# TASK ITEM
From the records below, transcribe only the lines running from the one with "act (fun h => (0%Z, h))" through the one with "(** *** Sessions *)". Keep both of those end lines.

# Collected data entries

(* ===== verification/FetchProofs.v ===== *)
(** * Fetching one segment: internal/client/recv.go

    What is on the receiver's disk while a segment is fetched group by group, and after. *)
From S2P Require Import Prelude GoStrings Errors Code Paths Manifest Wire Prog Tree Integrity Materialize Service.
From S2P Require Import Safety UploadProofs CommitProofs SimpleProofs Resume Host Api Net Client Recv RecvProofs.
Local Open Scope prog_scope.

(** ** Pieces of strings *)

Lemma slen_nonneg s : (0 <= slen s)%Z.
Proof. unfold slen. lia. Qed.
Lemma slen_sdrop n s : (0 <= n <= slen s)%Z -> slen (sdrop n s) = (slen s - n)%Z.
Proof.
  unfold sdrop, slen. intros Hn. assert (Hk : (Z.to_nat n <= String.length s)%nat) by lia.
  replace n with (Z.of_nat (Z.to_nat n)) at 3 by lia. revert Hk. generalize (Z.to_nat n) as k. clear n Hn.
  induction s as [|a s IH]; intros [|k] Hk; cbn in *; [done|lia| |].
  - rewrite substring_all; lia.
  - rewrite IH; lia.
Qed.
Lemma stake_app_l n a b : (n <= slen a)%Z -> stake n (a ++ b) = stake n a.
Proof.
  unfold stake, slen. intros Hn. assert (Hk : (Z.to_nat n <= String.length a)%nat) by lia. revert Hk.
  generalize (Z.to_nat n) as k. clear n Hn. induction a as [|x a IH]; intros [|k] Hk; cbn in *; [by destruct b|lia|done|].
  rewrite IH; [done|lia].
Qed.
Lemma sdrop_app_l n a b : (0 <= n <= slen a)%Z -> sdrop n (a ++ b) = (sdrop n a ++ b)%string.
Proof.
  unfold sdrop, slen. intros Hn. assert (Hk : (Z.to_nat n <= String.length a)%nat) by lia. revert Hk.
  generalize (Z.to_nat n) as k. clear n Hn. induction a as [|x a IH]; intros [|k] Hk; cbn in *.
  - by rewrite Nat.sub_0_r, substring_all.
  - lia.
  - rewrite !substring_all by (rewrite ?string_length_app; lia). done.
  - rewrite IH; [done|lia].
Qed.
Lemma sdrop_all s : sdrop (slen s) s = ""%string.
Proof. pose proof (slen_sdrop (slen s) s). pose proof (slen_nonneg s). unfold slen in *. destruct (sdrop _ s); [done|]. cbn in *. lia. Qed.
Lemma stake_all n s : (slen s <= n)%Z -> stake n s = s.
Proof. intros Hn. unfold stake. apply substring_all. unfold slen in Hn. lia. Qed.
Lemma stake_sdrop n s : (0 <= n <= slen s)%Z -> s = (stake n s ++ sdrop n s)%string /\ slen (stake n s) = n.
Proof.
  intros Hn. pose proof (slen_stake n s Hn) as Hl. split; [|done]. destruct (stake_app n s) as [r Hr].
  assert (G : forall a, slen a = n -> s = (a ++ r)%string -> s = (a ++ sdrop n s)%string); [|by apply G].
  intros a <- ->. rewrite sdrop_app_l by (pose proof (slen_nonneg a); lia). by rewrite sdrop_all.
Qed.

--

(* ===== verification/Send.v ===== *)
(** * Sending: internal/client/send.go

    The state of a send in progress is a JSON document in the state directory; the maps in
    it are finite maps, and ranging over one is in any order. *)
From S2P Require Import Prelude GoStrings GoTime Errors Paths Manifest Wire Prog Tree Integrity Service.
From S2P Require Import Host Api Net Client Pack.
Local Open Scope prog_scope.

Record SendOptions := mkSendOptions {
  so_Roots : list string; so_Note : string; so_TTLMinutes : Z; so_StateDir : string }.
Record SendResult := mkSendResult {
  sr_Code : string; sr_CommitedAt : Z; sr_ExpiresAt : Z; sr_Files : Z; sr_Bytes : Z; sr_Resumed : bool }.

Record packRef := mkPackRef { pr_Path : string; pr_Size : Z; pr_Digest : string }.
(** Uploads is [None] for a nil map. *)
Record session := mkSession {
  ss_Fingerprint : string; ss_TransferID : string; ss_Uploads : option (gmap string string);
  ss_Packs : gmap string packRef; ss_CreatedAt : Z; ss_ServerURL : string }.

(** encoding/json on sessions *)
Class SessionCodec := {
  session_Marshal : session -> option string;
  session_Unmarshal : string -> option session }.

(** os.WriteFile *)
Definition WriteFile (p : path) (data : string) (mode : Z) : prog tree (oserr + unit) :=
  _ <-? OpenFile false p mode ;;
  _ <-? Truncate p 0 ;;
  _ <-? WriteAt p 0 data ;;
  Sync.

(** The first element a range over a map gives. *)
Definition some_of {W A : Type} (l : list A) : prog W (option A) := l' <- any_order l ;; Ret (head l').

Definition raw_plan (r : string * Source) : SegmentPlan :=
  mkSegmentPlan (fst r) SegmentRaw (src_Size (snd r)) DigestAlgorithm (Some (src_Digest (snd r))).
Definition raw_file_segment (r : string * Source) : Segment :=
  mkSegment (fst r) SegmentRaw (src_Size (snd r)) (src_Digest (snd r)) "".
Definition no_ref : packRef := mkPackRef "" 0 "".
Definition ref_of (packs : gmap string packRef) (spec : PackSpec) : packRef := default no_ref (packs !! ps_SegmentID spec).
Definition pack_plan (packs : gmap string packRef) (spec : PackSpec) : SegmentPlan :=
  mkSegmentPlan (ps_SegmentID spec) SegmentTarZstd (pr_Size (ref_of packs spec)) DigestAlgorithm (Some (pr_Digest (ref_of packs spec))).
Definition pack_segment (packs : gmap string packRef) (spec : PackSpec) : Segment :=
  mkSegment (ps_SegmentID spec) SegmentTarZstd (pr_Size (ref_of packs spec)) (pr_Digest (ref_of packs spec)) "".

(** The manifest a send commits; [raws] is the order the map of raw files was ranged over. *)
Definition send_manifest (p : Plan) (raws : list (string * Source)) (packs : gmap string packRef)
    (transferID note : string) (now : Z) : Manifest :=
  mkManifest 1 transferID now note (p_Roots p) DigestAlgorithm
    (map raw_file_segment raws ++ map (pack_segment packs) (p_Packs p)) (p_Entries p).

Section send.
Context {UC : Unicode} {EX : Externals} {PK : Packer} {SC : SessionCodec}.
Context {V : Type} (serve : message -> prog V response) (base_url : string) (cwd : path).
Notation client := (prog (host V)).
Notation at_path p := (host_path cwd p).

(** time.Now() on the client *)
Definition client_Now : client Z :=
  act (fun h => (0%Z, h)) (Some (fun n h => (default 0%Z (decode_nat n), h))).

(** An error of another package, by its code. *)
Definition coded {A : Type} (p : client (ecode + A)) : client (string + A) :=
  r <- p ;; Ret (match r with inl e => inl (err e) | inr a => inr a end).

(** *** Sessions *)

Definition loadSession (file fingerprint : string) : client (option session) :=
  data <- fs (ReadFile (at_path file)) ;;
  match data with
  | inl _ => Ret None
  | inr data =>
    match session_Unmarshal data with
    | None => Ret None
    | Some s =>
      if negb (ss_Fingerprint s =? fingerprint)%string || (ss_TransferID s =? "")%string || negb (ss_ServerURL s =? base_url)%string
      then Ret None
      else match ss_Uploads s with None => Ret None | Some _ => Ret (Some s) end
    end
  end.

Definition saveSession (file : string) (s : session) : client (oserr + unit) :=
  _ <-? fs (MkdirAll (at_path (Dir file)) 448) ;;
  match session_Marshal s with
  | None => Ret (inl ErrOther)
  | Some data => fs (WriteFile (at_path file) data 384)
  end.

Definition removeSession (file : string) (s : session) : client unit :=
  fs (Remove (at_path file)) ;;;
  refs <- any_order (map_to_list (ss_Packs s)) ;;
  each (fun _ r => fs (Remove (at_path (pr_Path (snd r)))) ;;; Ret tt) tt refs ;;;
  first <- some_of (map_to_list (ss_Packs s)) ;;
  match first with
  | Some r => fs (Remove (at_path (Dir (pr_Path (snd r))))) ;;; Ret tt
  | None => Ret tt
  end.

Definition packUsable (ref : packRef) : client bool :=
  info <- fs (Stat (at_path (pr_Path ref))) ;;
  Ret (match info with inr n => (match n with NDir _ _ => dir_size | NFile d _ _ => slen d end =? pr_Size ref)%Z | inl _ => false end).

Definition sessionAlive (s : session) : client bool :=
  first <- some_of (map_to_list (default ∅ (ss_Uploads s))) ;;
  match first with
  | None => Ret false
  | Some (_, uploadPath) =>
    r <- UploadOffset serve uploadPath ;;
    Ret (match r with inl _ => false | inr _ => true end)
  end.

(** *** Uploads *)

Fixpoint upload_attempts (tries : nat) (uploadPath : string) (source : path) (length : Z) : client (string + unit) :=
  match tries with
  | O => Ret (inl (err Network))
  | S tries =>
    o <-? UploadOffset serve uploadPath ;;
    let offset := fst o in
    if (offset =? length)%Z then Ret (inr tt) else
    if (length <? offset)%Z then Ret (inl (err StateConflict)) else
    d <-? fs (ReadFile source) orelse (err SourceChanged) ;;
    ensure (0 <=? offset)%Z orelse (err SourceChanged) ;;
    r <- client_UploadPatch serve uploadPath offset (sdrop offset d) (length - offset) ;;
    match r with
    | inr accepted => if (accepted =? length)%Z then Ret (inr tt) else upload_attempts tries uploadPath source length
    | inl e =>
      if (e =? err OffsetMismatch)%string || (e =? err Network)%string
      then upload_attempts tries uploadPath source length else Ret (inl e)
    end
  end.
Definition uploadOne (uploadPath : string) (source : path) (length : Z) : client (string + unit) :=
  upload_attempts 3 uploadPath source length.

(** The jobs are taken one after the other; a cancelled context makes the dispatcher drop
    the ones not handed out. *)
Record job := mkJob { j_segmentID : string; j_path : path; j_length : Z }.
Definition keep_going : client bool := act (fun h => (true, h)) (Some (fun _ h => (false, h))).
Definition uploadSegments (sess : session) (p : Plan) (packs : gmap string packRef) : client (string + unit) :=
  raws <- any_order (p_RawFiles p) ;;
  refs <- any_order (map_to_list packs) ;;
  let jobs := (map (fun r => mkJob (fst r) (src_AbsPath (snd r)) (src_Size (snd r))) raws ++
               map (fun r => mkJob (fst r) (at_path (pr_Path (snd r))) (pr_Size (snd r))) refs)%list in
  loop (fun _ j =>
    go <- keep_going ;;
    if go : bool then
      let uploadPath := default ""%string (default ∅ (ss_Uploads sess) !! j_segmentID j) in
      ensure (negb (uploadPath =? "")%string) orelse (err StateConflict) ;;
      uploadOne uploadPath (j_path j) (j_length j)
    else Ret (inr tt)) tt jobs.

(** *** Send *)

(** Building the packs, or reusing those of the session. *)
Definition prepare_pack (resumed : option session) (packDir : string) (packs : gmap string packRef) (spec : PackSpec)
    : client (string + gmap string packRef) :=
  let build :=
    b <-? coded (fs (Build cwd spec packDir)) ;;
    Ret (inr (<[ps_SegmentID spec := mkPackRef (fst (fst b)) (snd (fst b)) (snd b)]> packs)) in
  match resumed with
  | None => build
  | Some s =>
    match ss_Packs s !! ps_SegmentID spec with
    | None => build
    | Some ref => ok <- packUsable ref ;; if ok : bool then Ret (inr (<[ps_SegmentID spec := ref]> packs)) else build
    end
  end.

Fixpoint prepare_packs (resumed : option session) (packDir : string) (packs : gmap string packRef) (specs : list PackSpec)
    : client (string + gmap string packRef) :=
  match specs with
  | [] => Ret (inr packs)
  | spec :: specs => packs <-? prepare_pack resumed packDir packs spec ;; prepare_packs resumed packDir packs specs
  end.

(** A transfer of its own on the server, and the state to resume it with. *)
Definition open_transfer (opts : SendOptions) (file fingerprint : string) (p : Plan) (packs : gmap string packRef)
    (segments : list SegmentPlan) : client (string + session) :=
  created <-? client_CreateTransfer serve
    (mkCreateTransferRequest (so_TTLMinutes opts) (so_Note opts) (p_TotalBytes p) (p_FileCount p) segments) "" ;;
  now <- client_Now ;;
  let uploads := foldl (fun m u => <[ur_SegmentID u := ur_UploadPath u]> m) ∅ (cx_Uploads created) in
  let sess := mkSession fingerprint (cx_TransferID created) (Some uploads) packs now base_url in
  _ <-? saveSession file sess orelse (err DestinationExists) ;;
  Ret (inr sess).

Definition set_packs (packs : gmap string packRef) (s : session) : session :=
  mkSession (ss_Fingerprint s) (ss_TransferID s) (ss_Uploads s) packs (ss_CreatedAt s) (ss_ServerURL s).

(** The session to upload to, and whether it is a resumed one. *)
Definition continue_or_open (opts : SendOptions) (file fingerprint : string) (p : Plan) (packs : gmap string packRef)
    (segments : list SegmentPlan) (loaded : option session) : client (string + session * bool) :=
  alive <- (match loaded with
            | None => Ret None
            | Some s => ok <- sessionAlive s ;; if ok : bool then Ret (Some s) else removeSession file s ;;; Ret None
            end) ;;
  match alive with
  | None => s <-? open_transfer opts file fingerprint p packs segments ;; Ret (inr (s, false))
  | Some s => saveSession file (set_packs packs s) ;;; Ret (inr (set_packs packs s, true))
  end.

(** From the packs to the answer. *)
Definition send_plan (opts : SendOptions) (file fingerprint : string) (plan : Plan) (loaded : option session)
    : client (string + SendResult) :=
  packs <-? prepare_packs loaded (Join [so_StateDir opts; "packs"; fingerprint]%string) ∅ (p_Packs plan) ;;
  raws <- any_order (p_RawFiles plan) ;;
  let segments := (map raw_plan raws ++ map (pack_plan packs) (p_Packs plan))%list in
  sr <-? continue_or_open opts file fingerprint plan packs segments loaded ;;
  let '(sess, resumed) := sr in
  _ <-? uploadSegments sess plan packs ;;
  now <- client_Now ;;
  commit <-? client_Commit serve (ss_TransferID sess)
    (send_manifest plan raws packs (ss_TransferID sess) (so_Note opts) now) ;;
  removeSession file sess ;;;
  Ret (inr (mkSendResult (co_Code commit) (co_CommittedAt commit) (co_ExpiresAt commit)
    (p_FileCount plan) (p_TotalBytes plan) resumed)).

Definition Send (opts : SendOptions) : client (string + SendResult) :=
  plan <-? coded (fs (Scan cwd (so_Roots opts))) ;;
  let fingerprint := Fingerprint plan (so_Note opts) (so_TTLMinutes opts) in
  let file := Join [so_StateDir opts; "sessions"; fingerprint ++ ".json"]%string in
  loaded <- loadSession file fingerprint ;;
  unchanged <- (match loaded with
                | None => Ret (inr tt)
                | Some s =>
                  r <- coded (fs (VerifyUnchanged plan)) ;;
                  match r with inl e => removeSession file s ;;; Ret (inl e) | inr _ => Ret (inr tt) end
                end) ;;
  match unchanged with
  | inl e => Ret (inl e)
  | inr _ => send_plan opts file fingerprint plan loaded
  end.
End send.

# RESPONSE BOX
  act (fun h => (0%Z, h)) (Some (fun n h => (default 0%Z (decode_nat n), h))).

(** An error of another package, by its code. *)
Definition coded {A : Type} (p : client (ecode + A)) : client (string + A) :=
  r <- p ;; Ret (match r with inl e => inl (err e) | inr a => inr a end).

(** *** Sessions *)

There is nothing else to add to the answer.